You have been more than generous with these people, and some people just don't understand that others don't love their animals as much as they do, just like they don't understand that all kids aren't adorable!! If they still don't get rid of the roosters on their own, then yes, go to the town. You will have done nothing wrong.


----------



## justwondering

Thanks. Just trying to get along with my neighbours and trying to help them understand not just being an entitled jerk, but I suppose if they're not willing to listened to me, they never consided me as a neighbor. I wish they had reacted like some of you and then I wouldnt have to worry


----------



## 7chicks

You've been kind about the whole situation and educated about it. Most people just shoot off without having done any homework or given any thought to what they are doing/saying. Many crazies out there these days so it does make confrontation scary anymore. Let someone else step in now and take over. You've done just fine. Good luck.


----------



## ChicksNHerps

I just got a rooster for my small flock, and as soon as I got him I brought him over to my neighbor who lives in the same house and told her outright "This is my new rooster, if he gets to be too much and is bothering you don't hesitate to come to me and I will rehome him ASAP." I haven't had a problem as of yet, you can barely hear him when he is in the coop and I only let him out of the coop after 10am during the day so he doesn't bother anyone.


----------



## piglett

ChicksNHerps said:


> I just got a rooster for my small flock, and as soon as I got him I brought him over to my neighbor who lives in the same house and told her outright "This is my new rooster, if he gets to be too much and is bothering you don't hesitate to come to me and I will rehome him ASAP." I haven't had a problem as of yet, you can barely hear him when he is in the coop and I only let him out of the coop after 10am during the day so he doesn't bother anyone.


welcome to the forum
we have 2 silkie hens & 8 babies camping out in the woodshed at the moment.

piglett
wolfeboro,nh


----------



## BuckeyeChickens

*KNOW your FACTS first ;-)*



justwondering said:


> My neighbour purchased 4 chicks for laying eggs. although we are zoned as a rural residential, which *does not allow livestock*, we had no issue with it. Turns out two of those are barred rock roosters and they not only crow in the morning, but anytime they feel threatened. they let them free range on a 1 acre lot. I spoke to my neighbour about my concerns (as the pen is right under our window) and explained that we didn't mind the hens, but the roosters were a problem. She looked straight through me like I didn't exist. I am trying to give her the benefit of the doubt and contacted the township to enquire about the zoning of my property (ours is the same) and was categorically told to file a complaint. I still want to give my neighbour the chance to keep her hens, and I have written to request that she remove the roosters by Dec. 31 or I will contact the town. I would like to think that I am being reasonable (I even offered to have them relocated to another friend's farm that is zoned for livestock), but *how would you feel to receive such a letter* (non threatening, factual but direct).. This has been going on for about 4 months and we are reluctant to take this next step. *Are roosters required to keep hens?* Anyone?

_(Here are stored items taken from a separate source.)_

(** Bits, results, storage, arguments and payments. *)
Definition BigIntBitImports : list Import :=
  [
     Append "bigIntNot" [I32; I32] None (fun _ => v1_3_bigIntNot);
     Append "bigIntAnd" [I32; I32; I32] None (fun _ => v1_3_bigIntAnd);
     Append "bigIntOr" [I32; I32; I32] None (fun _ => v1_3_bigIntOr);
     Append "bigIntXor" [I32; I32; I32] None (fun _ => v1_3_bigIntXor);
     Append "bigIntShr" [I32; I32; I32] None (fun _ => v1_3_bigIntShr);
     Append "bigIntShl" [I32; I32; I32] None (fun _ => v1_3_bigIntShl);
     Append "bigIntFinishUnsigned" [I32] None (fun _ => v1_3_bigIntFinishUnsigned);
     Append "bigIntFinishSigned" [I32] None (fun _ => v1_3_bigIntFinishSigned);
     Append "bigIntStorageStoreUnsigned" [I32; I32; I32] (Some I32)
       (fun _ => v1_3_bigIntStorageStoreUnsigned);
     Append "bigIntStorageLoadUnsigned" [I32; I32; I32] (Some I32)
       (fun _ => v1_3_bigIntStorageLoadUnsigned);
     Append "bigIntGetUnsignedArgument" [I32; I32] None (fun _ => v1_3_bigIntGetUnsignedArgument);
     Append "bigIntGetSignedArgument" [I32; I32] None (fun _ => v1_3_bigIntGetSignedArgument);
     Append "bigIntGetCallValue" [I32] None (fun _ => v1_3_bigIntGetCallValue);
     Append "bigIntGetESDTCallValue" [I32] None (fun _ => v1_3_bigIntGetESDTCallValue);
     Append "bigIntGetESDTExternalBalance" [I32; I32; I32; I64; I32] None
       (fun _ => v1_3_bigIntGetESDTExternalBalance);
     Append "bigIntGetExternalBalance" [I32; I32] None (fun _ => v1_3_bigIntGetExternalBalance)
  ].

Definition BigIntImports (imports : list Import) : list Import :=
  imports ++ BigIntNumberImports ++ BigIntBitImports.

First, WELCOME to the Chicken Forum! You mention your neighbors land (and your land) is Zoned "Rural Residential" (RR)....are you certain this means "NO LIVESTOCK"??? My home and land is also zoned RR and it specifically states the #1 uses for RR zoned property are "Farm & Forest"....have you ever been on a Farm that had "NO LIVESTOCK"??? If you are certain the Rural Residential zoning is specific and does NOT allow livestock (or poultry....they are different) then I would NOT send a letter to the neighbor. It's time to visit your township or county zoning office for a copy of the document that says "NO LIVESTOCK", then take it to the neighbor and have another face to face discussion with the documents in hand. Ask her again to get rid of the roosters (no, you dont need roosters to get eggs) and is she refuses show her the zoning documents and explain the next step will be to go to the zoning board! Don't call the police, they don't necesarily enforce zoning issues....you will need your township or county officials to address the problem in most cases.


----------



## justwondering

Hello there. Just an update, further to the previous reply. I did speak with the township and RR in our township means no farm animals, specifically no chickens or roosters. But, turns out I didn't have to do anything with that information as my neighbours ended up getting rid of the roosters because they became extremely aggressive when they were penned up for the winter, so it all worked out (well, perhaps not for the rooster) good in the end. As far as I know, they still have the chickens, but they don't bother me, and even though they are not "technically allowed", I am not prepared to make an issue of it. they have to listen to my kids, so its all about living together. Thanks for your replies and advice. Sometimes the best course of action is no action at all.


----------



## doubleoakfarm

So glad it all worked out well in the end!


----------



## kaufranc

Me too! No harm done!


----------



## Sundancers

I'm so lost ...................


----------



## piglett

justwondering said:


> Hello there. Just an update, further to the previous reply. I did speak with the township and RR in our township means no farm animals, specifically no chickens or roosters. But, turns out I didn't have to do anything with that information as my neighbours ended up getting rid of the roosters because they became extremely aggressive when they were penned up for the winter, so it all worked out (well, perhaps not for the rooster) good in the end. As far as I know, they still have the chickens, but they don't bother me, and even though they are not "technically allowed", I am not prepared to make an issue of it. they have to listen to my kids, so its all about living together. Thanks for your replies and advice. Sometimes the best course of action is no action at all.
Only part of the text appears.